La foresta è da sempre il luogo di banditi e ribelli, ma è anche il rifugio delle creature del folklore popolare, insieme a divinità in disuso, ed è la geografia in cui prendono linfa le leggende che accompagnano i passi del quotidiano. E qui, in un lembo di terra immerso in un silenzio che forse non si sentiva da prima della creazione, incontriamo non un uomo singolo ma un collettivo, perché lo scrittore Wu Ming 4, con un approccio storicistico basato sullo studio delle ballate medioevali che parlano di una pluralità di eroi, si concentra più sui tanti Robin Hood che si sarebbero potuti incontrare nel Medioevo inglese che non sul celebre personaggio, l’eroe che forse li riassume tutti e che non è mai esistito come singolo, anche se la sua storia è ancora parte di noi.

Protagonisti di questo testo, edito da Bompiani nel 2024, sono i componenti della ‘Banda Hood’, come vengono chiamati nei villaggi, figure espulse dal consesso civile e quindi fuori-legge, giovanissimi esseri incappucciati che, armati di arco e frecce e di una buona dose di coraggio, si appostano sulla grande via che collega Londra con York. Qui derubano mercanti, cavalieri e frati di quel poco che serve per il loro sostentamento, riservando sempre una parte del loro bottino, sottratto al Super-Io della città, all’altare della Madonna a cui sono molto devoti, come evidenziano peraltro le ballate.

Li guidano l’essere un noi compatto di complicità e di visioni, di paure e di possibilità, ma anche le parole del giovane John, a cui i potenti hanno strappato una guida ma non la forza di agire, e i pensieri dell’altrettanto giovane Maud, liberata dalla costrizione del convento, una sorta di vestale per la banda, funambula sul filo tra realtà e sogno. Degli Hood si sa poco, anche per la loro natura sfuggente; tuttavia vengono intercettati dalla complessa figura di Guy di Gisborne.

Siamo ai tempi della Terza Crociata. Riccardo I d’Inghilterra, ‘Cuor di Leone’, è lontano, per strappare la Terra Santa a Saladino. Suo fratello ordisce piani per prendersi quelle terre delle quali sembra privato già dal nome. Le tasse aumentano prima per finanziare l’impresa poi per pagare il riscatto del sovrano imprigionato. Ma c’è la guerra soprattutto di chi resta. Tra il potere locale e la corte e tra uomini vestiti di tutto punto e altri che sono coperti di stracci. C’è una fascia verde che passa di mano in mano come un amuleto e un segno di riconoscimento, ci sono personaggi ponte che ascoltano e riferiscono, come il vecchio cieco che chiede l’elemosina e sa leggere chi ha di fronte e il cantastorie che gira di villaggio in villaggio e saggia gli umori della gente. E Guy di Gisborneche si fa congiurato per, contrariamente a come lo ricordiamo,una buona causa…

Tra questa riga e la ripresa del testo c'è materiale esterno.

(* ===== verification/InterpSimd.v ===== *)
(** * SIMD loads and stores: [crates/cpu-interpreter/src/interpreter/a64/fp_simd.rs]

    The transfers between vector registers and memory, one definition per
    function of the source.  The arithmetic of the family
    ([A64FpSimd]) runs first, and reports the memory instructions as
    unsupported.  [checks] is the build profile. *)

From Stdlib Require Import ZArith Lia Bool String.
From stdpp Require Import base numbers list option vector strings.
From S2P Require Import Prelude RustInt FloatFormat Allocation GuestAddress DecodeTable DecodeBase DecodeFpSimd A64State.
From S2P Require Import A64Semantics MemoryContracts Interp InterpMachine InterpMemory A64FpSimd.
Import DecodeFpSimd.FpSimd.
Local Open Scope list_scope.
Local Open Scope Z_scope.

(** [for] over a range, with the locals the loop assigns. *)
Fixpoint fold_m {S E A} (f : A -> Z -> M S E A) (a : A) (l : list Z) : M S E A :=
  match l with
  | [] => mret a
  | i :: l => a ← f a i; fold_m f a l
  end.

Section Family.
Context {Mem Direct : Type} `{CpuMemory Mem} `{DirectMemory Direct Mem}.
Abbreviation Run E := (M (Machine Mem Direct) E).
Abbreviation MemoryStep := (M (Machine Mem Direct) MemoryStepError unit).
Variable context : InterpreterContext.

Definition vector_access (size : MemoryAccessSize) : MemoryAccess :=
  MemoryAccess_new size Unaligned Relaxed Normal.

Definition read_vector (address : GuestVirtualAddress) (size : MemoryAccessSize) :
    Run MemoryStepError Z :=
  value ← ordinary_read context address (vector_access size);
  mret (match value with U8 value | U16 value | U32 value | U64 value | U128 value => value end).

(** [assert!(state.set_vector(..))]. *)
Definition assert_set_vector (register value : Z) : MemoryStep :=
  fun m => let '(st, ok) := set_vector register value (cpu m) in
    if ok : bool then (set_cpu st m, Ok tt) else (set_cpu st m, Panic).

Definition write_vector (address : GuestVirtualAddress) (size : MemoryAccessSize) (register : Z) : MemoryStep :=
  m ← gets id;
  value ← lift (expect (vector (cpu m) register));
  let value := match size with
               | Byte => U8 (wrap 8 value)
               | Halfword => U16 (wrap 16 value)
               | Word => U32 (wrap 32 value)
               | Doubleword => U64 (wrap 64 value)
               | Quadword => U128 value
               end in
  ordinary_write context address value (vector_access size).

Definition vector_transfer (fields : Operands) (address : GuestVirtualAddress) (size : MemoryAccessSize) :
    MemoryStep :=
  if load fields then
    value ← read_vector address size;
    assert_set_vector (rd fields) value
  else write_vector address size (rd fields).

Definition write_lane (address : GuestVirtualAddress) (size : MemoryAccessSize) (value : Z) : MemoryStep :=
  value ← lift (match size with
                | Byte => Ok (U8 (wrap 8 value))
                | Halfword => Ok (U16 (wrap 16 value))
                | Word => Ok (U32 (wrap 32 value))
                | Doubleword => Ok (U64 (wrap 64 value))
                | Quadword => Panic
                end);
  ordinary_write context address value (vector_access size).

(** The lane of a vector, and a vector with a lane replaced. *)
Definition lane_of (vector lane lane_bits : Z) : Z :=
  Z.land (Z.shiftr vector (lane * lane_bits)) (Z.ones lane_bits).

Definition with_lane (previous lane lane_bits value : Z) : Z :=
  let shift := lane * lane_bits in
  let mask := shl_w 128 (Z.ones lane_bits) shift in
  Z.lor (Z.land previous (not_w 128 mask)) (Z.land (shl_w 128 value shift) mask).

Definition vector_lane (state : A64State) (register lane lane_bits : Z) : res MemoryStepError Z :=
  vector ← expect (vector state register); Ok (lane_of vector lane lane_bits).

Definition insert_lane (register lane lane_bits value : Z) : MemoryStep :=
  m ← gets id;
  previous ← lift (expect (vector (cpu m) register));
  assert_set_vector register (with_lane previous lane lane_bits value).

(** [fields.rd.wrapping_add(offset) & 31]. *)
Definition structure_register (fields : Operands) (offset : Z) : Z :=
  Z.land (wrapping_add 8 (rd fields) offset) 31.

Definition vector_pair (fields : Operands) : MemoryStep :=
  size ← lift (expect (simd_pair_access_size (size fields)));
  m ← gets id;
  let base := Interp.read (cpu m) (rn fields) 64 true in
  let offset := signed_immediate (immediate_7 fields) 7 * bytes size in
  let transfer_base := if mode_in (mode fields) 2 3 then wrapping_add 64 base offset else base in
  let first := transfer_base in
  let second := Address.wrapping_add first (bytes size) in
  _ ← (if load fields then
         first_value ← read_vector first size;
         second_value ← read_vector second size;
         _ ← assert_set_vector (rd fields) first_value;
         assert_set_vector (rt2 fields) second_value
       else
         _ ← write_vector first size (rd fields);
         write_vector second size (rt2 fields));
  if mode_in (mode fields) 1 3
  then writes (rn fields) 64 true (wrapping_add 64 base offset) else mret tt.

(** The base after a structure transfer. *)
Definition structure_post_index (fields : Operands) (shape : SimdMemoryShape) (base : Z) (post_index : bool) :
    MemoryStep :=
  if post_index then
    m ← gets id;
    let offset := if rm fields =? 31 then immediate_post_index shape
                  else Interp.read (cpu m) (rm fields) 64 false in
    writes (rn fields) 64 true (wrapping_add 64 base offset)
  else mret tt.

(** One whole register of a transfer without interleaving. *)
Definition repeat_register (fields : Operands) (shape : SimdMemoryShape) (vector_size : MemoryAccessSize)
    (address : Z) (repetition : Z) : Run MemoryStepError Z :=
  let register := structure_register fields repetition in
  _ ← (if load fields then
         value ← read_vector address vector_size; assert_set_vector register value
       else write_vector address vector_size register);
  mret (Address.wrapping_add address (vector_bytes shape)).

(** One element of an interleaved transfer. *)
Definition interleaved_element (fields : Operands) (shape : SimdMemoryShape) (lane : Z) (address : Z)
    (register_offset : Z) : Run MemoryStepError Z :=
  let lane_bits := bytes (shape_element_size shape) * 8 in
  let register := structure_register fields register_offset in
  _ ← (if load fields then
         value ← read_vector address (shape_element_size shape);
         insert_lane register lane lane_bits value
       else
         m ← gets id;
         value ← lift (vector_lane (cpu m) register lane lane_bits);
         write_lane address (shape_element_size shape) value);
  mret (Address.wrapping_add address (bytes (shape_element_size shape))).

(** The upper half of a 64-bit destination is cleared. *)
Definition clear_upper (fields : Operands) (_ : unit) (register_offset : Z) : MemoryStep :=
  let register := structure_register fields register_offset in
  m ← gets id;
  value ← lift (expect (vector (cpu m) register));
  assert_set_vector register (Z.land value (Z.ones 64)).

Definition vector_multiple_structures (fields : Operands) (shape : SimdMemoryShape) (post_index : bool) :
    MemoryStep :=
  let vector_size := if vector_bytes shape =? 16 then Quadword else Doubleword in
  m ← gets id;
  let base := Interp.read (cpu m) (rn fields) 64 true in
  _ ← (if structure_registers shape =? 1 then
         _ ← fold_m (repeat_register fields shape vector_size) base (seqZ 0 (repetitions shape));
         mret tt
       else
         _ ← fold_m (fun address lane =>
               fold_m (interleaved_element fields shape lane) address (seqZ 0 (structure_registers shape)))
               base (seqZ 0 (elements_per_register shape));
         if negb (vector_128 fields) && load fields
         then fold_m (clear_upper fields) tt (seqZ 0 (structure_registers shape))
         else mret tt);
  structure_post_index fields shape base post_index.

(** [vector |= value << (lane * lane_bits)] over the lanes. *)
Definition replicated (value lanes lane_bits : Z) : Z :=
  foldl (fun vector lane => Z.lor vector (shl_w 128 value (lane * lane_bits))) 0 (seqZ 0 lanes).

Definition single_element (fields : Operands) (shape : SimdMemoryShape) (address : Z) (register_offset : Z) :
    Run MemoryStepError Z :=
  let lane_bits := bytes (shape_element_size shape) * 8 in
  let register := structure_register fields register_offset in
  _ ← (match shape_mode shape with
       | Lane lane =>
           if load fields then
             value ← read_vector address (shape_element_size shape);
             insert_lane register lane lane_bits value
           else
             m ← gets id;
             value ← lift (vector_lane (cpu m) register lane lane_bits);
             write_lane address (shape_element_size shape) value
       | Replicate =>
           value ← read_vector address (shape_element_size shape);
           assert_set_vector register (replicated value (elements_per_register shape) lane_bits)
       | Multiple => lift Panic
       end);
  mret (Address.wrapping_add address (bytes (shape_element_size shape))).

Definition vector_single_structure (fields : Operands) (shape : SimdMemoryShape) (post_index : bool) :
    MemoryStep :=
  m ← gets id;
  let base := Interp.read (cpu m) (rn fields) 64 true in
  _ ← fold_m (single_element fields shape) base (seqZ 0 (structure_registers shape));
  structure_post_index fields shape base post_index.

(** ** The family *)

(** The forms with an immediate offset. *)
Definition vector_indexed (fields : Operands) (instruction : Instruction) : MemoryStep :=
  size ← lift (expect (simd_memory_access_size (size fields) (opc fields)));
  m ← gets id;
  let base := Interp.read (cpu m) (rn fields) 64 true in
  let offset := match instruction with
                | MemoryUnsigned _ => immediate_12 fields * bytes size
                | _ => wrap 64 (signed_immediate (immediate_9 fields) 9)
                end in
  let address := match instruction with MemoryPostIndex _ => base | _ => wrapping_add 64 base offset end in
  _ ← vector_transfer fields address size;
  match instruction with
  | MemoryPostIndex _ | MemoryPreIndex _ => writes (rn fields) 64 true (wrapping_add 64 base offset)
  | _ => mret tt
  end.

(** [None] when the form has no semantics. *)
Definition memory_step (instruction : Instruction) : Run MemoryStepError (option unit) :=
  let fields := instruction_operands instruction in
  let some (step : MemoryStep) := _ ← step; mret (Some tt) in
  match instruction with
  | MemoryUnsigned _ | MemoryUnscaled _ | MemoryPostIndex _ | MemoryPreIndex _ =>
      some (vector_indexed fields instruction)
  | MemoryPair _ => some (vector_pair fields)
  | MemoryRegister _ =>
      size ← lift (expect (simd_memory_access_size (size fields) (opc fields)));
      m ← gets id;
      match register_offset_address (cpu m) (rn fields) (rm fields) (option_field fields) (scaled fields)
              (trailing_zeros 64 (bytes size)) with
      | None => mret None
      | Some address => some (vector_transfer fields address size)
      end
  | MemoryMultipleStructures _ | MemoryMultipleStructuresPostIndex _ =>
      match simd_multiple_structure_shape fields with
      | None => mret None
      | Some shape =>
          some (vector_multiple_structures fields shape
                  (match instruction with MemoryMultipleStructuresPostIndex _ => true | _ => false end))
      end
  | MemorySingleStructure _ | MemorySingleStructurePostIndex _ =>
      match simd_single_structure_shape fields with
      | None => mret None
      | Some shape =>
          some (vector_single_structure fields shape
                  (match instruction with MemorySingleStructurePostIndex _ => true | _ => false end))
      end
  | _ => mret None
  end.

Variable checks : bool.

Definition execute (decoded : DecodedInstruction) (instruction : Instruction) :
    Run InterpreterError InstructionStep :=
  fun m =>
  let '(st, result) := A64FpSimd.execute checks instruction (cpu m) in
  let m := set_cpu st m in
  match result with
  | Ok _ => (_ ← on_cpu advance; mret Continue) m
  | Err Trap => (m, Ok (step_architectural_exception (location decoded) FloatingPoint None))
  | Err UnsupportedOperation => let '(m', result) := memory_step instruction m in finish decoded result m'
  | Panic => (m, Panic)
  end.
End Family.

Ci sono case improvvisate in grotte impenetrabili nel bosco dove, se è vero che nessuno ti protegge, nessuno ti comanda. Si recuperano storie tra fate, troll e cromlech e si pongono indovinelli dal sapore tolkeniano, mentre sul davanzale delle case ci sono una tazza di latte rancido e una galletta rosicchiata dai topi per il più dispettoso dei folletti, Robin Goodfellow. Ci sono i sassoni e i nuovi padroni normanni costretti a convivere. C’è un adulto che spinge i ragazzini della Banda Hood a una nuova e difficile impresa chiedendo loro se non sono stanchi di essere niente.

In questo testo di Wu Ming 4 c’è molto romanzo storico intriso di fango, sangue e sogni, ma anche ricostruzione storica, poesia e credenze popolari, in una narrazione dalla prosa ruvida e essenziale che rende la lettura fruibile e godibile a lettori in cerca di storie che ne richiamino altre.

Ma soprattutto c’è una foresta, un luogo altro, che tutti in fondo possediamo. Un luogo unico e privato dove il nostro ‘io’ ostinatamente rinasce ogni volta contro le storture del mondo, stagione dopo stagione, storia dopo storia. Perché c’è ancora tempo per un’altra idea di mondo in un’epoca dedita all’assalto e alla diffidenza, alla prevaricazione e alla mancanza di fantasia. Perché c’è sempre una terza via, come ricordava Cassandra: vivere vedendo la realtà oltre ai fatti.